Reproduce exactly the line with "repr_MESSAGE_TYPE_inj : forall" and the lines after it. Stop at the last line of the data and include nothing else.
INFORMATION SHOWN Start Marker
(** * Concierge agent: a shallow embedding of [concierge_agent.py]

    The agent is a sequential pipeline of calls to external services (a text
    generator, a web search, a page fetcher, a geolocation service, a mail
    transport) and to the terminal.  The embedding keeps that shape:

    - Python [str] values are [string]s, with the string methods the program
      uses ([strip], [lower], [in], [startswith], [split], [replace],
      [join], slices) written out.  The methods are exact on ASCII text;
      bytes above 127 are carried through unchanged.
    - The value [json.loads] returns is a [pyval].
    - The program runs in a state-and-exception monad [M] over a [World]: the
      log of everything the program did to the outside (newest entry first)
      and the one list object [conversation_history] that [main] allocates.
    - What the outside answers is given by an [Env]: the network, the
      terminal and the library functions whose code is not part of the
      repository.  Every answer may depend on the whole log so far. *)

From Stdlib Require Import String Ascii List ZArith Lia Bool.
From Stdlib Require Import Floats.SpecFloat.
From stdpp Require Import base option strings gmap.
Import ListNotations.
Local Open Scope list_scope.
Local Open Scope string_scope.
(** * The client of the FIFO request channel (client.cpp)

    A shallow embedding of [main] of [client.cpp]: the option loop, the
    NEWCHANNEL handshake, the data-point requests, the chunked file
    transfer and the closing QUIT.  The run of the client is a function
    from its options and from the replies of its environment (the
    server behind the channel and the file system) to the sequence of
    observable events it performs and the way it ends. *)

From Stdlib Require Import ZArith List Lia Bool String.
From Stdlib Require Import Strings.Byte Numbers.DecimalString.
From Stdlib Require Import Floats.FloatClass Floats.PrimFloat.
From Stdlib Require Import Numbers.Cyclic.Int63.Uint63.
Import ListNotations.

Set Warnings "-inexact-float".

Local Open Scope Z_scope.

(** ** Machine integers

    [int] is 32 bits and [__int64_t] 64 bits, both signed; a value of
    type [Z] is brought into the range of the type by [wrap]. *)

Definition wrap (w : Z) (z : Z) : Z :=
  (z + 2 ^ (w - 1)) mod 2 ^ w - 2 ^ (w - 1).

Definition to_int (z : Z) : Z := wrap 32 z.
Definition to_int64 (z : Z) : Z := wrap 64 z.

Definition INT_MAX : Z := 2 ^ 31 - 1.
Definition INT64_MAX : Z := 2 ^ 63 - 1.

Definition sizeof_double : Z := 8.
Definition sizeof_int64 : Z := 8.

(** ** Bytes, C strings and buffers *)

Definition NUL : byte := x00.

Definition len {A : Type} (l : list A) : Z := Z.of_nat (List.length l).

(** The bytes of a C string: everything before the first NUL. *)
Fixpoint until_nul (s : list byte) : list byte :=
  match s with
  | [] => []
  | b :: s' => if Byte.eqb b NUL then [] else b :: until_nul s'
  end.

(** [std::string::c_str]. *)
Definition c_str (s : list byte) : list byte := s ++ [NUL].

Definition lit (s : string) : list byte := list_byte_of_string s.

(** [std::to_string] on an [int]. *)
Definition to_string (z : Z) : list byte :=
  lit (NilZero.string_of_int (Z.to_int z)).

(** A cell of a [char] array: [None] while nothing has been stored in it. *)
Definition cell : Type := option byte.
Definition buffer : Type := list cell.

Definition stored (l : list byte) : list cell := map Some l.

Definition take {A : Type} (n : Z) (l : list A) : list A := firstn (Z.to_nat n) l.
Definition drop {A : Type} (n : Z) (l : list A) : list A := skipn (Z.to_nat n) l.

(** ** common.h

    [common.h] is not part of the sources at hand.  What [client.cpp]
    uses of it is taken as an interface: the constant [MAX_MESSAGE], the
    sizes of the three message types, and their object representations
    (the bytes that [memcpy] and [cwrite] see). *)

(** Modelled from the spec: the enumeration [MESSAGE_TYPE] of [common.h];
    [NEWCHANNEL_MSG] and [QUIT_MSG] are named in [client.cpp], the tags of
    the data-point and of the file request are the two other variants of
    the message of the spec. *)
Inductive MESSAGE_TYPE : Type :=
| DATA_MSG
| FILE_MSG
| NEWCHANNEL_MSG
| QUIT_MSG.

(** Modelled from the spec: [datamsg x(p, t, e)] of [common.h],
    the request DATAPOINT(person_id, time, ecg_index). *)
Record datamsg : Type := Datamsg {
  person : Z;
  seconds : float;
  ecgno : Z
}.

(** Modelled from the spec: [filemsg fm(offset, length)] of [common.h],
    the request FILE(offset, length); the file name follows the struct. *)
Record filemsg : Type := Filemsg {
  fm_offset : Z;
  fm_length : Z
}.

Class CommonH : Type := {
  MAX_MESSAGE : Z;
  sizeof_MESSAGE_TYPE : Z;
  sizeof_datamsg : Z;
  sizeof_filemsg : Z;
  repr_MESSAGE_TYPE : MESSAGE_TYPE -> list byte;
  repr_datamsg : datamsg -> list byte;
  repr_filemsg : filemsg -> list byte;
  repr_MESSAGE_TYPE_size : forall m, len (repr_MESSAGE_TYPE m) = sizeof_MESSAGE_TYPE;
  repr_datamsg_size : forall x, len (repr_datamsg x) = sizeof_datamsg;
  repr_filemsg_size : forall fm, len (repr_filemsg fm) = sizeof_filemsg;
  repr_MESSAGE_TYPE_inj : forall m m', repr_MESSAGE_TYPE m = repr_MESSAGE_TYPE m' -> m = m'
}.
INFORMATION SHOWN End Marker
### WRITTEN ANSWER
  repr_MESSAGE_TYPE_inj : forall m m', repr_MESSAGE_TYPE m = repr_MESSAGE_TYPE m' -> m = m'
}.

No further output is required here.